I never have that kind of time.
But now I do.

I think I have everything I need other than bleach.
I am a little daunted by where to start. The leftover pan of lasagna that’s been in the refrigerator for two months might be a good start. And then there are the houseplants that have been in the guest bathroom bathtub since I dug them out of the garden to protect them from the first freeze back in October. The cobwebs that span the two posters on my bed are also candidates. (Cobwebs on my bed pretty much explain my life of recent.)
If I can really get my ass in gear, I might paint the family room. And, of course, there’s the finishing of the cow bathroom that seems like it’s never going to be finished.
In the old days when I had a ton of vacation time, I used to take a week off in the spring and another before Christmas to get and keep the house in order. I miss that. Like I said, I like a clean house. People talk about what they’d do if they won the lottery. Near the top of my lottery list is always to have someone come in twice a week and clean.

Dusting and mopping, scrubbing and scraping.
And so, I’m fixin’ to turn into the Housecleaning Fairy. I’ve loaded up the CD player, put on my grubby clothes, and fished out the sponge and bucket.
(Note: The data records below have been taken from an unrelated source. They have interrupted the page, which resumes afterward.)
(** X4. Every field the tokenizer returns is trimmed: it neither starts nor
    ends with white space, quoted or not, and trimming it again changes
    nothing. *)
Theorem parseCsvLine_trimmed (line : jsstring) :
  Forall (fun field => noEdgeSpace field /\ trim field = field)
         (parseCsvLine line).
Proof.
  assert (Htrim : forall s, noEdgeSpace (trim s) /\ trim (trim s) = trim s)
    by (intros s; split; [apply trim_noEdgeSpace | apply trim_idempotent]).
  unfold parseCsvLine. cbv zeta. apply Forall_app. split.
  - apply (scanLine_preserves
             (fun st => Forall (fun field => noEdgeSpace field /\ trim field = field)
                               (result st)))
      with (n := List.length line).
    + intros c st Hst. unfold scanChar.
      destruct (N.eqb c QUOTE); [exact Hst|].
      destruct (N.eqb c COMMA && negb (insideQuotes st)); [|exact Hst].
      cbn [result]. apply Forall_app. split; [exact Hst|].
      constructor; [apply Htrim | constructor].
    + intros st Hst. exact Hst.
    + apply le_n.
    + constructor.
  - constructor; [apply Htrim | constructor].
Qed.

(** ** Line endings *)

Lemma splitLinesFrom_plain (c : N) (rest current : jsstring) :
  N.eqb c LF = false -> N.eqb c CR = false ->
  splitLinesFrom (c :: rest) current = splitLinesFrom rest (current ++ [c]).
Proof.
  intros Hlf Hcr. cbn [splitLinesFrom]. rewrite Hlf, Hcr.
  destruct rest; reflexivity.
Qed.

Lemma splitLinesFrom_withCRLF (text : jsstring) :
  forall current,
    hasNo CR text ->
    splitLinesFrom (withCRLF text) current = splitLinesFrom text current.
Proof.
  unfold hasNo. induction text as [|c text IH]; intros current Hno.
  - reflexivity.
  - assert (Hcr : N.eqb c CR = false)
      by (apply N.eqb_neq; intros ->; apply Hno; now left).
    assert (Hno' : ~ In CR text) by (intros Hin; apply Hno; now right).
    unfold withCRLF. cbn [flat_map]. fold (withCRLF text).
    destruct (N.eqb c LF) eqn:Hlf.
    + apply N.eqb_eq in Hlf. subst c. cbn [app].
      change (splitLinesFrom (CR :: LF :: withCRLF text) current)
        with (current :: splitLinesFrom (withCRLF text) []).
      change (splitLinesFrom (LF :: text) current)
        with (current :: splitLinesFrom text []).
      now rewrite IH.
    + cbn [app]. rewrite !splitLinesFrom_plain by assumption.
      now apply IH.
Qed.

Lemma trimStart_snoc_space (s : jsstring) (c : N) :
  isWhiteSpace c = true ->
  (trimStart (s ++ [c]) = [] /\ trimStart s = []) \/
  trimStart (s ++ [c]) = trimStart s ++ [c].
Proof.
  intros Hc. induction s as [|x s IH]; cbn [app trimStart].
  - rewrite Hc. now left.
  - destruct (isWhiteSpace x); [exact IH | now right].
Qed.

Lemma trim_snoc_space (s : jsstring) (c : N) :
  isWhiteSpace c = true -> trim (s ++ [c]) = trim s.
Proof.
  intros Hc. unfold trim.
  destruct (trimStart_snoc_space s c Hc) as [[-> ->] | ->]; [reflexivity|].
  unfold trimEnd. rewrite rev_app_distr. cbn [rev app trimStart].
  now rewrite Hc.
Qed.

(** With carriage returns already in the text, the lines of the two
    readings differ at most by a carriage return at the end, which the trim
    removes. *)
Lemma splitLinesFrom_withCRLF_trim (n : nat) :
  forall text current,
    List.length text <= n ->
    map trim (splitLinesFrom (withCRLF text) current) =
    map trim (splitLinesFrom text current).
Proof.
  induction n as [|n IH]; intros text current Hlen.
  - destruct text; [reflexivity | cbn in Hlen; lia].
  - destruct text as [|c text]; [reflexivity|]. cbn [List.length] in Hlen.
    unfold withCRLF. cbn [flat_map]. fold (withCRLF text).
    destruct (N.eqb c LF) eqn:Hlf.
    + apply N.eqb_eq in Hlf. subst c. cbn [app].
      change (splitLinesFrom (CR :: LF :: withCRLF text) current)
        with (current :: splitLinesFrom (withCRLF text) []).
      change (splitLinesFrom (LF :: text) current)
        with (current :: splitLinesFrom text []).
      cbn [map]. rewrite IH by lia. reflexivity.
    + cbn [app]. destruct (N.eqb c CR) eqn:Hcr.
      * apply N.eqb_eq in Hcr. subst c.
        destruct text as [|c' text']; [reflexivity|].
        unfold withCRLF. cbn [flat_map]. fold (withCRLF text').
        destruct (N.eqb c' LF) eqn:Hlf'.
        -- apply N.eqb_eq in Hlf'. subst c'. cbn [app].
           change (splitLinesFrom (CR :: CR :: LF :: withCRLF text') current)
             with ((current ++ [CR]) :: splitLinesFrom (withCRLF text') []).
           change (splitLinesFrom (CR :: LF :: text') current)
             with (current :: splitLinesFrom text' []).
           cbn [map]. rewrite trim_snoc_space by reflexivity.
           cbn [List.length] in Hlen. rewrite IH by lia. reflexivity.
        -- cbn [app].
           assert (Hl : forall rest,
                      splitLinesFrom (CR :: c' :: rest) current =
                      splitLinesFrom (c' :: rest) (current ++ [CR])).
           { intros rest. cbn [splitLinesFrom].
             change (N.eqb CR LF) with false. cbn iota.
             now rewrite Hlf', andb_false_r. }
           rewrite !Hl.
           specialize (IH (c' :: text') (current ++ [CR]) ltac:(lia)).
           unfold withCRLF in IH. cbn [flat_map] in IH.
           fold (withCRLF text') in IH. rewrite Hlf' in IH. exact IH.
      * rewrite !splitLinesFrom_plain by assumption. apply IH. lia.
Qed.

(** X5. Line endings: whatever the text, writing each of its line feeds as
    a carriage return followed by a line feed gives the same non-blank
    trimmed lines and imports the same trades; and when the text has no
    carriage return, the split itself gives the same lines. *)
Theorem crlf_imports_the_same (h : Host) (text : jsstring) (n : nat) :
  linesOf (withCRLF text) = linesOf text /\
  parseCsvToTrades h (withCRLF text) n = parseCsvToTrades h text n /\
  (hasNo CR text -> splitLines (withCRLF text) = splitLines text).
Proof.
  assert (Hlines : linesOf (withCRLF text) = linesOf text).
  { unfold linesOf, splitLines.
    now rewrite (splitLinesFrom_withCRLF_trim (List.length text) text [] (le_n _)). }
  split; [exact Hlines|]. split.
  - unfold parseCsvToTrades. now rewrite Hlines.
  - intros Hno. apply splitLinesFrom_withCRLF, Hno.
Qed.

(** ** Columns and cells *)

Lemma findIndexFrom_spec {A : Type} (p : A -> bool) (l : list A) :
  forall i,
    (findIndexFrom p l i = (-1)%Z /\ Forall (fun x => p x = false) l) \/
    (exists k x,
        findIndexFrom p l i = (i + Z.of_nat k)%Z /\
        nth_error l k = Some x /\ p x = true /\
        Forall (fun y => p y = false) (firstn k l)).
Proof.
  induction l as [|x l IH]; intros i; cbn [findIndexFrom].
  - left. split; [reflexivity | constructor].
  - destruct (p x) eqn:E.
    + right. exists 0, x. cbn. repeat split; trivial; lia.
    + destruct (IH (i + 1)%Z) as [[-> Hall] | (k & y & -> & Hnth & Hy & Hbefore)].
      * left. split; [reflexivity | now constructor].
      * right. exists (S k), y. cbn [nth_error firstn].
        repeat split; trivial; [lia | now constructor].
Qed.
I’ll probably have to run out to get bleach. By this time tomorrow, I hope to be wallowing in enough domestic order to begin to tackle the chaos that exists behind closed doors (closets, cupboards, shut off rooms).
Good luck with the cleaning. I have a mental block against cleaning. It really is very difficult for me to do. I am also a slight perfectionist which compounds the task.
Don’t apologize for backing out of the I-81 drive. That is the worse stretch of road in the NE when the wind, ice and snow start blowing across the Allegheny plateau between Harrisburg and Scranton. Gives me chills to think about those nasty trips.
BTW: Straight up 81 to Rt. 6 through Middletown and Newburg, NY and you can totally avoid that pitiful excuse for a hiway called I-95.
I think I went that route in the summer once. I left Massachusetts by way of the western corner of the state rather than the east. The beauty of the mountains just took my breath away, but the wind was sufficient for me to fear the car was gonna get tossed into a gorge. I vowed at the time to avoid that route in the winter.
I think I’ve gone past cleaning all the way to painting. I’ll see your three little dogs and raise you two big dogs and a handicapped/wheelchair bound house inhabitant. However, I’m not even at the same race track when it comes to time. I have more, scores more, but that just makes my mess more despicable. Hope you’re able to sit down and really enjoy the fruits of your labor very soon.
I woke up a ball of fire this morning. We’ll see. Besides the house is freezing and it’s even colder outside. I’ll have to keep moving just to stay warm.